• _Exercise prompt_:
For the listing beneath, state how many lines contain the string "parsing". Give the number by itself.

Data for the task section start

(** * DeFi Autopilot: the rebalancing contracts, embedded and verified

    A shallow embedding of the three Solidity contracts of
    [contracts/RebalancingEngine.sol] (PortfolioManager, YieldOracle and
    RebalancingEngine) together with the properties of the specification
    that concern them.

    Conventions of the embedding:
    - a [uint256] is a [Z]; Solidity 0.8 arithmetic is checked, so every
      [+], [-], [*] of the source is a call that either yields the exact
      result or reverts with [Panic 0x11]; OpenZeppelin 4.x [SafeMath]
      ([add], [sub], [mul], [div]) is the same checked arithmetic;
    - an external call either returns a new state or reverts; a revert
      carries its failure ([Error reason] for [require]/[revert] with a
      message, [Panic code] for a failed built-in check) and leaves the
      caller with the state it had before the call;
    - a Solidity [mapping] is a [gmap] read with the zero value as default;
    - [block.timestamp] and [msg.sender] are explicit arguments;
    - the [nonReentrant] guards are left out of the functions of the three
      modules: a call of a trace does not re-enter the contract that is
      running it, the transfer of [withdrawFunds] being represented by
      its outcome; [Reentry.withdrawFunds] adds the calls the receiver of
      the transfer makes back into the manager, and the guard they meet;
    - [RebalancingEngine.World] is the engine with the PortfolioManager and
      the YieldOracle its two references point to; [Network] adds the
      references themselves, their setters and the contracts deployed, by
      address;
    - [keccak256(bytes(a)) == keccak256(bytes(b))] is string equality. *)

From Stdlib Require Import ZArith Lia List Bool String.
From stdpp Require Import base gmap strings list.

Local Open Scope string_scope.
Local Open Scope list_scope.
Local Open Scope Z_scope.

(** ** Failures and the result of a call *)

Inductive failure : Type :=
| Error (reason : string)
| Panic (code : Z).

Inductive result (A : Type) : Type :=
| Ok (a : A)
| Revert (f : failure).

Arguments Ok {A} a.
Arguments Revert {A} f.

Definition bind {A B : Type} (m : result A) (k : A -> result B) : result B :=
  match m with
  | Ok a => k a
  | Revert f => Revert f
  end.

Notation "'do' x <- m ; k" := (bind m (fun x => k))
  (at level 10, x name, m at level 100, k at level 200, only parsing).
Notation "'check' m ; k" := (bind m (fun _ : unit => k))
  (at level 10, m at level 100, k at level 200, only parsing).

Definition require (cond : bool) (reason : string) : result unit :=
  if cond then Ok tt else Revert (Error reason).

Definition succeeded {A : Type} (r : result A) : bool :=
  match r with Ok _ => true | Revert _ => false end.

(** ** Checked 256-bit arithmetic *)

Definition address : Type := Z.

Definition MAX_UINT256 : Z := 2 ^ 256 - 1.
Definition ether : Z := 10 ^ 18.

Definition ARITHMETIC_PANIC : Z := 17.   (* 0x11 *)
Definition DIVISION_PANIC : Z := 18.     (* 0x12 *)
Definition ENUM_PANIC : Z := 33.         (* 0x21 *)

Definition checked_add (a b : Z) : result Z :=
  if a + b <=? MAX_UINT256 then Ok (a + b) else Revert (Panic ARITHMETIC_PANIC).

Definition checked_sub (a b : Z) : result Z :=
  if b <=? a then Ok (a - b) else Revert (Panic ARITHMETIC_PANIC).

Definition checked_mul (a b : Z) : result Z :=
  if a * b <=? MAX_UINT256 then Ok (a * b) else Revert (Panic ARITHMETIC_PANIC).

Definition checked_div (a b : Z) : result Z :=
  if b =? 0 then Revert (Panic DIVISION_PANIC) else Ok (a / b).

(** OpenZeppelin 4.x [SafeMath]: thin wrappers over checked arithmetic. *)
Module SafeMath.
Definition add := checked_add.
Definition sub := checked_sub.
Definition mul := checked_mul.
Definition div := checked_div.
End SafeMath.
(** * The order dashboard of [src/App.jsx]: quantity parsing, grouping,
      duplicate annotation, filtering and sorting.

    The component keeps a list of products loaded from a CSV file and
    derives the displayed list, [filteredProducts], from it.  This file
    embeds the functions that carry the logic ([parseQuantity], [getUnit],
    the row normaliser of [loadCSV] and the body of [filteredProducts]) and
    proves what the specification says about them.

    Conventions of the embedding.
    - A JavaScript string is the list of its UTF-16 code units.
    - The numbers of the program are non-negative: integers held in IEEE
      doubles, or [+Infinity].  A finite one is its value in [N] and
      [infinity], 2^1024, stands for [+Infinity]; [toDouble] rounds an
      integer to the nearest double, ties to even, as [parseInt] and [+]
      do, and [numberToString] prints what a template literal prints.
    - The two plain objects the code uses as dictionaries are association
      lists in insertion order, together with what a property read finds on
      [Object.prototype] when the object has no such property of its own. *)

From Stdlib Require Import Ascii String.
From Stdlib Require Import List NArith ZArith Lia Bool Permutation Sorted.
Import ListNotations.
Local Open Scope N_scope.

Data for the task section end
Data for the task section start

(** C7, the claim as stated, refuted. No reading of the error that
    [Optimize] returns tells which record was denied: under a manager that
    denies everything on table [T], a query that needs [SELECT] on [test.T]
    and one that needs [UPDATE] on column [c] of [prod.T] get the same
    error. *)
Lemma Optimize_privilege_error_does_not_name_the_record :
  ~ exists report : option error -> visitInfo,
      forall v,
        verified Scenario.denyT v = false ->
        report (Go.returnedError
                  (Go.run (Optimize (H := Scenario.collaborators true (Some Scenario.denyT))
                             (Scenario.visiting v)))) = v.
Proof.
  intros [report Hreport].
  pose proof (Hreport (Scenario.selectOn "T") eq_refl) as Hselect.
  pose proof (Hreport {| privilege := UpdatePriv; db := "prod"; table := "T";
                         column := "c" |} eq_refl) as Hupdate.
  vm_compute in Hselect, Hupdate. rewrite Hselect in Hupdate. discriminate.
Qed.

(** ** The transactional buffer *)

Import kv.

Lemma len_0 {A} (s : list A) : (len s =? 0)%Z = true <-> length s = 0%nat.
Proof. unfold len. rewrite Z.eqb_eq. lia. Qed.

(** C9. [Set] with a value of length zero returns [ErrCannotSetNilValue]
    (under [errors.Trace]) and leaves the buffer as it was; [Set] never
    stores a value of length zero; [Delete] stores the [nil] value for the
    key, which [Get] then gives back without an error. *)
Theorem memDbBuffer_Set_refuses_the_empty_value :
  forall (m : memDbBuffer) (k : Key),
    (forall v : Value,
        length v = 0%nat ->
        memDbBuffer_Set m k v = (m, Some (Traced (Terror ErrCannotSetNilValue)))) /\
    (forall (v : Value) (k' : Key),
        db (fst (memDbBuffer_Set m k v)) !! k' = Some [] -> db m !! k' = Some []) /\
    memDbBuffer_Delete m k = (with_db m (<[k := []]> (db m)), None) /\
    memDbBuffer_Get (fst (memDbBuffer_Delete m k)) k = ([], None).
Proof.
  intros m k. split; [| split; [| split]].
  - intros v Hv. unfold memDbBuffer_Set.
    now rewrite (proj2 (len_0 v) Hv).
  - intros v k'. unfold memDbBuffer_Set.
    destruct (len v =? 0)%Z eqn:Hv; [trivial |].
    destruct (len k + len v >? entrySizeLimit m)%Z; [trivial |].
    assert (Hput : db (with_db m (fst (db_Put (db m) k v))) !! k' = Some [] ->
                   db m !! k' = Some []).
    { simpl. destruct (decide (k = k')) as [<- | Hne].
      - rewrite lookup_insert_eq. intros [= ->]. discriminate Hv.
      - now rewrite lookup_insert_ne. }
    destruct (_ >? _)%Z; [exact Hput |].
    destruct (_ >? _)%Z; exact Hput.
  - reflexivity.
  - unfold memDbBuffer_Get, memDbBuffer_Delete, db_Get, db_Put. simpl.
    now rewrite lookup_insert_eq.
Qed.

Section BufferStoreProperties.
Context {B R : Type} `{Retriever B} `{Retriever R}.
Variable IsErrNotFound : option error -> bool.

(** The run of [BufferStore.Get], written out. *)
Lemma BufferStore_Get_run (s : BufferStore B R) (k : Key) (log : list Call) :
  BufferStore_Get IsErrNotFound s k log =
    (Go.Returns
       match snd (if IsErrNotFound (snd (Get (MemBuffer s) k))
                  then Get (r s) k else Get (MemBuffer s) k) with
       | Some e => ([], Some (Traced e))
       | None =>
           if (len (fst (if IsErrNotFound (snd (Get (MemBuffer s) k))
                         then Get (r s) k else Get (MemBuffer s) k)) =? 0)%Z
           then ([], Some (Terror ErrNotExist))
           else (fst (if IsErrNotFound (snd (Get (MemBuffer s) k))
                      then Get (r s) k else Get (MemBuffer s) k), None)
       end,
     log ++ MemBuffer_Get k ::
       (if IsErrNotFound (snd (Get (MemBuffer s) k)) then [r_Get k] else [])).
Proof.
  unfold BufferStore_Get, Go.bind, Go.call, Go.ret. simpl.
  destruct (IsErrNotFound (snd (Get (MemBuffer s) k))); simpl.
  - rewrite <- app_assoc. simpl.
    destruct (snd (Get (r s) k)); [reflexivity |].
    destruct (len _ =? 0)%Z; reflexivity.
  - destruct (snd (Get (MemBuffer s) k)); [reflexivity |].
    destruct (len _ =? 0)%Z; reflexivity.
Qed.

Data for the task section end
Data for the task section start

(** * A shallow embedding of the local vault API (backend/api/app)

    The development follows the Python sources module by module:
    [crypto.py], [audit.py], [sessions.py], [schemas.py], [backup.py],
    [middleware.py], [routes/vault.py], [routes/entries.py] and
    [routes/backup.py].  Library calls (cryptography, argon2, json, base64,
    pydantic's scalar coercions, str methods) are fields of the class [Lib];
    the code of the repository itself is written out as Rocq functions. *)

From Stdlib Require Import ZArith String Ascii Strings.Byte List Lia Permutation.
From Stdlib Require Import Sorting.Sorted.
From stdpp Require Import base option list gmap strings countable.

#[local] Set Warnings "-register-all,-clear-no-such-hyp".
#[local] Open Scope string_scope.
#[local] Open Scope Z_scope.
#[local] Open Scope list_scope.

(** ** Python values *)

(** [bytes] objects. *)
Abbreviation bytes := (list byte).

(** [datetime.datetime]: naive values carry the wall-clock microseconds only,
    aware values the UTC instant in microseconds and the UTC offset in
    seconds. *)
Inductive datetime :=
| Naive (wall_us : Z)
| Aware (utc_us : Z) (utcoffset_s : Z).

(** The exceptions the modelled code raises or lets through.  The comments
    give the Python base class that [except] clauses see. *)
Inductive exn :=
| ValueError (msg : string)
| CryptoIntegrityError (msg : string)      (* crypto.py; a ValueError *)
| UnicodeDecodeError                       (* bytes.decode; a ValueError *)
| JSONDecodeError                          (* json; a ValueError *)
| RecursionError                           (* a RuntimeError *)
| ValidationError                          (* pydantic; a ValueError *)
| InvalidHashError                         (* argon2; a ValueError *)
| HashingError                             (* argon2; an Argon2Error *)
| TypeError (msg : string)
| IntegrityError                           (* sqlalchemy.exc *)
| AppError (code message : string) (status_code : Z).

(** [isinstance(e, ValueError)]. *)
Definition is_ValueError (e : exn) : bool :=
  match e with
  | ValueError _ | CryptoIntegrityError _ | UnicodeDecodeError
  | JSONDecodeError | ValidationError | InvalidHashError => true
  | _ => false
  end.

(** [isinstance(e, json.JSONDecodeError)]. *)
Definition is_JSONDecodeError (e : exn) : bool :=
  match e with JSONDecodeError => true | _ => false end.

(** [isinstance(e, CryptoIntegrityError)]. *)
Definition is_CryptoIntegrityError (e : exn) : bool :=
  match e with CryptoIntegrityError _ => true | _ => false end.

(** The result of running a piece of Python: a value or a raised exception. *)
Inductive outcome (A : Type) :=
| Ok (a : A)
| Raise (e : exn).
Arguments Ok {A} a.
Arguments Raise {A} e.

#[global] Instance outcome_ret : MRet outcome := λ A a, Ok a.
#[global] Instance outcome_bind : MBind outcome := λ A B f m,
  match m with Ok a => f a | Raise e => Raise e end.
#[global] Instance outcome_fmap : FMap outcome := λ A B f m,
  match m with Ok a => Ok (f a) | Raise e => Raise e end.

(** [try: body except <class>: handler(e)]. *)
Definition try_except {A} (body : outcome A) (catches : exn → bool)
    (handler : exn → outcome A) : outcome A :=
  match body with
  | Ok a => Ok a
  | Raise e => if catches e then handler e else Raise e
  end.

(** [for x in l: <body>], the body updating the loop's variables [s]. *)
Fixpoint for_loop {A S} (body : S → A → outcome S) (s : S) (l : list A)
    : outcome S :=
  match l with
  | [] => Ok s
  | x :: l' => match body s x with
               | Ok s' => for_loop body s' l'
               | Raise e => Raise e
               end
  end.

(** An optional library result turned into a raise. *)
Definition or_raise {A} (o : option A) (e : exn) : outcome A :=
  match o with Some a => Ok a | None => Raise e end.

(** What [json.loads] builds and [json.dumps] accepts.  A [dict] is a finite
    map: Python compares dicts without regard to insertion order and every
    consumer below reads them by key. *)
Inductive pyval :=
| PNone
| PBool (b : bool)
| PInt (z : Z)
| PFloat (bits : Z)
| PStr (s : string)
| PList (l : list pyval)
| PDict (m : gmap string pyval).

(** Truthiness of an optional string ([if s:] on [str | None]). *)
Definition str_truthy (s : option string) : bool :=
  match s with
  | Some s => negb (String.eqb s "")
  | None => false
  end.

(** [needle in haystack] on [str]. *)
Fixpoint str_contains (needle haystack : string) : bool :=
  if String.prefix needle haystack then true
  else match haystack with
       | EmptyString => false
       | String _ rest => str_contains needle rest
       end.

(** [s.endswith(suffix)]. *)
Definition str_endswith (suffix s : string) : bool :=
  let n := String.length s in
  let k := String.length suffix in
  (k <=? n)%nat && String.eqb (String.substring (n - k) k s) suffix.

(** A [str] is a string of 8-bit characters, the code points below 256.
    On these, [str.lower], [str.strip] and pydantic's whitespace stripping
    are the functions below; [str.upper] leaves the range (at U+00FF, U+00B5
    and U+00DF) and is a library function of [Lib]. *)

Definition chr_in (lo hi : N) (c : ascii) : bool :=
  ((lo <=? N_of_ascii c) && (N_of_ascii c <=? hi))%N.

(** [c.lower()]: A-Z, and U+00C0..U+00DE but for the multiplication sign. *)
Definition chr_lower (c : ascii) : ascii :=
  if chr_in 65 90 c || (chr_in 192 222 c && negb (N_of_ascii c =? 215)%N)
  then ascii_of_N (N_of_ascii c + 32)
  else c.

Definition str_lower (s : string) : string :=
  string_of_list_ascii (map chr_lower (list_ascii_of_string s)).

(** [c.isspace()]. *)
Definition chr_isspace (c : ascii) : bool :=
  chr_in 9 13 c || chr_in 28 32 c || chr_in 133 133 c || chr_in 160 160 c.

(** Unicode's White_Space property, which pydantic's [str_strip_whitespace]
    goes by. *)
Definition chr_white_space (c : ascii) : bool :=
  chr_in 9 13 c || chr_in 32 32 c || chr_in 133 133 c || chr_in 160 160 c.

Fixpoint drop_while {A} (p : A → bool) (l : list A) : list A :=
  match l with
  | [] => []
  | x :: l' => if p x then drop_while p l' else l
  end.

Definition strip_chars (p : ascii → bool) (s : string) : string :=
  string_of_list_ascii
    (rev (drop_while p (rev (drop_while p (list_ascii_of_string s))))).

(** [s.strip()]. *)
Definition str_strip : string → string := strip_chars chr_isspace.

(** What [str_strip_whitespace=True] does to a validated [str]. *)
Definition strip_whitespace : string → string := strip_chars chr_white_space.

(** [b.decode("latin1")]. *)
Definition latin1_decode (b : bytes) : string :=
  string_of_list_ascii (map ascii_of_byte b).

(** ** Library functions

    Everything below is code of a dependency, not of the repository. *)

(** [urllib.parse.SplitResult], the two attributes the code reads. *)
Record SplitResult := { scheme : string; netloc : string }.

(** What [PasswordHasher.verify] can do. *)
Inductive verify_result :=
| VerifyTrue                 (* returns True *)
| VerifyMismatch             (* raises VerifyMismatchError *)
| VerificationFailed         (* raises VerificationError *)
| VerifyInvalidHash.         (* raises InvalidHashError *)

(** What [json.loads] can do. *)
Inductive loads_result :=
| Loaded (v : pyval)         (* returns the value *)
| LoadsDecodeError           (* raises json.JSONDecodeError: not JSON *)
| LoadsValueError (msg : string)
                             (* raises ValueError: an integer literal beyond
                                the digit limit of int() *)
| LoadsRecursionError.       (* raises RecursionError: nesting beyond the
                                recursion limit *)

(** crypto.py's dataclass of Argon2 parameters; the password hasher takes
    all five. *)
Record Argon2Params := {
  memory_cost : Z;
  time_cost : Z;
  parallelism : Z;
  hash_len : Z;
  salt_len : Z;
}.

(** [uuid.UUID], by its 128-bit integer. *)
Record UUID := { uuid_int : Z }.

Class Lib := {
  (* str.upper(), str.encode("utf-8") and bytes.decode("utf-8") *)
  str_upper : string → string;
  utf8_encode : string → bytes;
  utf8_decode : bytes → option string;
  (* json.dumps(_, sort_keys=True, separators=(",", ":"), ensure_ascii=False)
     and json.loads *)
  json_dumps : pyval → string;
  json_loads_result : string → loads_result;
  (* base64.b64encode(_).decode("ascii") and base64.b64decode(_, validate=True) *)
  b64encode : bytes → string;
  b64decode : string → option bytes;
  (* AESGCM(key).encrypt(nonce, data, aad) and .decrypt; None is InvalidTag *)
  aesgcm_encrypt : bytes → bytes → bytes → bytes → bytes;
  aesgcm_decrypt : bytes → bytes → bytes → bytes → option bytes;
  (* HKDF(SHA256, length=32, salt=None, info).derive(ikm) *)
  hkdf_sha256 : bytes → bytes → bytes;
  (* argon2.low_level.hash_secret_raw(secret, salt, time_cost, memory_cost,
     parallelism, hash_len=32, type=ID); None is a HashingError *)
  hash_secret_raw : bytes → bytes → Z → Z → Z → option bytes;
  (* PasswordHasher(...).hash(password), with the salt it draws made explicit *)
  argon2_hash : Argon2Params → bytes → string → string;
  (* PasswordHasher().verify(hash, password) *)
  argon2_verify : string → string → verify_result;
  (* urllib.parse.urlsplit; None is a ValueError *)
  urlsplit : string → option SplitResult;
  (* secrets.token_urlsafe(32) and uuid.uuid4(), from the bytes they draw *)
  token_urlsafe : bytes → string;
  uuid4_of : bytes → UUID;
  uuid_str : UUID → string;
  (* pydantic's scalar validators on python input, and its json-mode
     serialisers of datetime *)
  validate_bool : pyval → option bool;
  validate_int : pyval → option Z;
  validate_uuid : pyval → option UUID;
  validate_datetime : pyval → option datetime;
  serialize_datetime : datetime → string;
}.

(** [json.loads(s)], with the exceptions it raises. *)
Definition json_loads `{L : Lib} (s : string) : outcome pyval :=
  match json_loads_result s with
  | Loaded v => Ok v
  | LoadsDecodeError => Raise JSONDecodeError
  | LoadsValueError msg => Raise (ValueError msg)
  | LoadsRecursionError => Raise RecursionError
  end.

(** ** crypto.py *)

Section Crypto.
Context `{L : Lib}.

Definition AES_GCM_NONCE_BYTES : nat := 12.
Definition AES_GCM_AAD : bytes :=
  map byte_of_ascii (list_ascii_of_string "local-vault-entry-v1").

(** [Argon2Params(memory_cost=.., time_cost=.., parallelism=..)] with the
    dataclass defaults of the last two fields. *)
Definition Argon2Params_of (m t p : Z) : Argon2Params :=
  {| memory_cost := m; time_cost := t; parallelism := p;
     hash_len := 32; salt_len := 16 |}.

Data for the task section end

• _Final answer_:
3